Pratiktir, gerçekçidir, şakaya gelmez.

Bütün o anlamlar, değerler, bütün o manevi muhteşemlikler ve güzellikler, bunların tümü hikayeler ve masallar ve şiirlerde işlenmek içindir. Gariban bazı insanlar bunu bilmiyor, ya öğretilenleri ve söylenenleri yanlış anlamış, ya da doğuştan gelen bir karakter zafiyeti herhalde, anlam ve değer peşinde koşarak, ömrünü heba ediyor, sürüm sürüm sürünüyor.
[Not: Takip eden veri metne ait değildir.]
Lemma publish_done ts hdl id buffer a w :
  big_endian = false → handler_returns (_clientMessageHandler handlers) → is_u32 id →
  account_of (srv w) hdl = Some a →
  wp (handleMessage handlers ts hdl (BinaryFrame (publish_frame id buffer)))
    (input_done (Session.mkInput ts hdl (Session.Publish id buffer)) a w) w.
Proof.
  intros Hle Hret Hid Ha. pose proof Ha as (c & Hc & ->)%account_of_inv.
  assert (∀ h, account_of (srv w) h = Session.set_account (account_of (srv w)) hdl
    (Some (Session.mkAccount (subscriptionsByChannel c) (_clientChannels (srv w) !! hdl)
       (advertisedChannels c))) h) as Hsame by (intros h; by rewrite set_account_same).
  unfold handleMessage. rewrite wp_try_catch.
  assert (∀ msg, wp (sendStatus (E:=E) hdl Error msg) (λ r w', r = inr tt ∧ srv w' = srv w ∧
    emits (only hdl (json_frames (status_json Error msg))) [] w w') w) as Hstatus.
  { intros msg. eapply wp_mono; [apply sends_sendStatus|]. by intros r w' (-> & [Hs _] & Hem). }
  unfold input_done. cbn [Session.request Session.from Session.handled_at Session.step Session.reply
    Session.call Session.publications].
  revert Hsame. destruct (_clientChannels (srv w) !! hdl) as [pubs|] eqn:Hpubs; intros Hsame;
    cbn [from_option Datatypes.id].
  - unfold wp at 1. rewrite (client_publish_eq handlers ts hdl pubs) by done.
    unfold received_id. rewrite Hle, u32_id by done. destruct (pubs !! id) as [adv|].
    + eapply wp_mono; [by apply call_only_calls|]. intros r w' (-> & Hs & Hem).
      rewrite Hs. split_and!; [done|done|done|].
      eapply emits_ext; [exact Hem|intros h; by rewrite only_nil|done].
    + eapply wp_mono; [apply Hstatus|]. intros r w' (-> & Hs & Hem).
      rewrite Hs. split_and!; [done..|]. eapply emits_ext; [exact Hem|done|].
      unfold calls_of. by case_match.
  - unfold handleBinaryMessage.
    set (len := Z.of_nat (length (publish_frame id buffer))).
    assert (1 <= len) as Hlen by (unfold len, publish_frame; simpl; lia).
    cbv zeta. rewrite (proj2 (Z.ltb_ge len 1)) by lia.
    rewrite wp_bind, wp_server, Hpubs.
    eapply wp_mono; [apply Hstatus|]. intros r w' (-> & Hs & Hem).
    rewrite Hs. split_and!; [done..|]. eapply emits_ext; [exact Hem|done|].
    unfold calls_of. by case_match.
Qed.

Lemma input_run i a p w :
  HandlersReturn → big_endian = false → ServerInv (srv w) → Session.sound (Session.request i) →
  account_of (srv w) (Session.from i) = Some a → input_pending i = inr p →
  wp (run_pending handlers p) (input_done i a w) w.
Proof.
  intros [Hrs Hru Hra Hrua Hrm] Hle HI Hsound Ha Hp. destruct i as [ts hdl q].
  pose proof Ha as (c & Hc & Heq)%account_of_inv. unfold input_done.
  destruct q as [subs|sids|advs|ids|id buffer|]; cbn [Session.request Session.from Session.handled_at
    Session.sound Session.step Session.reply Session.call input_pending] in *.
  - destruct (subscribe_text subs) as [e|txt] eqn:Htxt; [done|]. injection Hp as <-.
    apply handleMessage_text_ok. eapply wp_mono; [by apply (client_subscribe_run handlers hdl c subs)|].
    subst a. cbn. intros r w' (-> & Hs & Hem). rewrite Hs. split_and!; [done| |done|done].
    intros h. by apply account_set_subscriptions.
  - destruct (unsubscribe_text sids) as [e|txt] eqn:Htxt; [done|]. injection Hp as <-.
    apply handleMessage_text_ok.
    eapply wp_mono; [by apply (client_unsubscribe_run handlers hdl c sids); try apply HI|].
    subst a. cbn. intros r w' (-> & Hs & Hem). rewrite Hs. split_and!; [done| |done|done].
    intros h. by apply account_set_subscriptions.
  - destruct (advertise_text advs) as [e|txt] eqn:Htxt; [done|]. injection Hp as <-.
    apply handleMessage_text_ok. eapply wp_mono; [by apply (client_advertise_run handlers hdl c advs)|].
    subst a. cbn. intros r w' (-> & Hs & Hem). rewrite Hs. split_and!; [done| |done|done].
    intros h. by apply account_set_publications.
  - destruct (unadvertise_text ids) as [e|txt] eqn:Htxt; [done|]. injection Hp as <-.
    apply handleMessage_text_ok. subst a. cbn [Session.publications].
    destruct (_clientChannels (srv w) !! hdl) as [pubs|] eqn:Hpubs.
    + eapply wp_mono.
      { apply (client_unadvertise_run handlers hdl (Publications.mk pubs (advertisedChannels c)) ids);
          [done..| |done]. split; [done|]. by exists c. }
      cbn. intros r w' (-> & Hs & Hem). rewrite Hs. split_and!; [done| |done|].
      * intros h. by apply account_set_publications.
      * eapply emits_ext; [exact Hem|intros h; by rewrite only_nil|done].
    + unfold wp. erewrite client_unadvertise_none; [|by eexists|done|exact Htxt].
      match goal with |- ?Q => match Q with context [(?m w).1] =>
        pattern (m w).2, (m w).1; match goal with |- ?P _ _ => change (wp m P w) end end end.
      eapply wp_mono; [apply sends_sendStatus|]. intros r w' (-> & [Hs _] & Hem).
      cbv beta. rewrite Hs. split_and!; [done| |done|].
      * intros h. rewrite set_account_same; [done|]. by rewrite (account_of_client _ _ _ Hc), Hpubs.
      * eapply emits_ext; [exact Hem|done|]. rewrite withdrawn_none by done.
        unfold calls_of. by case_match.
  - rewrite publish_data_frame in Hp. injection Hp as <-. by apply publish_done.
  - injection Hp as <-. eapply wp_mono; [by apply (handleConnectionClosed_run handlers hdl c)|].
    subst a. cbn. intros r w' (-> & Hs & Hem). rewrite Hs. split_and!; [done| |done|].
    + intros h. apply account_close.
    + eapply emits_ext; [exact Hem|intros h; by rewrite only_nil|done].
Qed.

Lemma input_may_run i p w : input_pending i = inr p → may_run p w.
Proof.
  destruct i as [ts hdl q]. unfold input_pending. cbn. intros Hp. repeat case_match; simplify_eq; done.
Qed.

(** A whole session. *)
Lemma session_run l ps w :
  HandlersReturn → big_endian = false → ServerInv (srv w) →
  Session.valid (dom (_channels (srv w))) (account_of (srv w)) l →
  Forall2 (λ i p, input_pending i = inr p) l ps →
  wp (for_each ps (run_pending handlers))
    (λ r w', r = inr tt ∧
       (∀ h, account_of (srv w') h = Session.run (dom (_channels (srv w))) (account_of (srv w)) l h) ∧
       emits (Session.replies (dom (_channels (srv w))) (account_of (srv w)) l)
         (Session.calls handlers (dom (_channels (srv w))) (account_of (srv w)) l) w w') w.
Proof.
  intros Hret Hle. set (channels := dom (_channels (srv w))).
  assert (dom (_channels (srv w)) = channels) as Hch by done.
  assert (∀ h, account_of (srv w) h = account_of (srv w) h) as HA by done.
  revert HA. generalize (account_of (srv w)) at 2 3 4 5 6 as A. clearbody channels.
  revert ps w Hch. induction l as [|i l IH]; intros ps w Hch A HA HI Hv Hps.
  { apply Forall2_nil_inv_l in Hps as ->. simpl. rewrite wp_ret. split_and!; [done|done|apply emits_refl]. }
  apply Forall2_cons_inv_l in Hps as (p & ps' & Hp & Hps & ->).
  destruct Hv as (Hsound & a & Hfrom & Hv). cbn [for_each Session.run Session.replies Session.calls].
  rewrite Hfrom, wp_bind.
  pose proof (input_run i a p w Hret Hle HI Hsound (eq_trans (HA _) Hfrom) Hp) as Hrun.
  assert (ServerInv (srv (run_pending handlers p w).1)) as HI1
    by (apply (keeps_run_pending handlers p w (input_may_run i p w Hp)), HI).
  unfold wp in Hrun. destruct Hrun as (Hr1 & HA1 & Hch1 & Hem1). rewrite Hch in HA1, Hch1, Hem1.
  revert HI1 Hr1 HA1 Hch1 Hem1. unfold wp at 1.
  destruct (run_pending handlers p w) as [w1 r1]. cbn [fst snd]. intros HI1 -> HA1 Hch1 Hem1.
  eapply wp_mono.
  { apply (IH ps' w1 Hch1 (Session.set_account A (Session.from i)
      (Session.step channels a (Session.request i)))); [|done..].
    intros h. rewrite HA1. unfold Session.set_account. by case_decide. }
  intros r w2 (-> & HA2 & Hem2). split_and!; [done|done|by eapply emits_trans].
Qed.
End server.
Halbuki bas kazığı, dön köşeyi.

Otobüste giderken bir vakit, iki kız arasında geçen konuşmayı işitmiş bulundum. Diyor ki biri öbürüne, “sen bulaşık makinasını al, o çamaşır makinasını alsın, sen çamaşır makinasını alırsan, o bulaşık makinasını almaz”.

İŞTE BUDUR.

Pratiktir, gerçekçidir, şakaya gelmez.

Her bağlamda öyledir. Örneğin bir iş yerinde çalışanlar en büyük maliyet kalemidir. Keşke onlara ihtiyaç olmadan işler dönebilse de o maliyetten kurtulmak mümkün olsa. Ondandır ki, eğer faiz oranları yüksek ise, kapat dükkanı, fabrikayı, koy faize parayı, daha çok kazanırsın. Çünkü asıl amaç, para kazanmak, keşke parayı kazansak ta, şu işler güçlerle hiç uğraşmak zorunda kalmasak.

Böyle pratik, böyle gerçekçi ve bir o kadar da CİDDİ.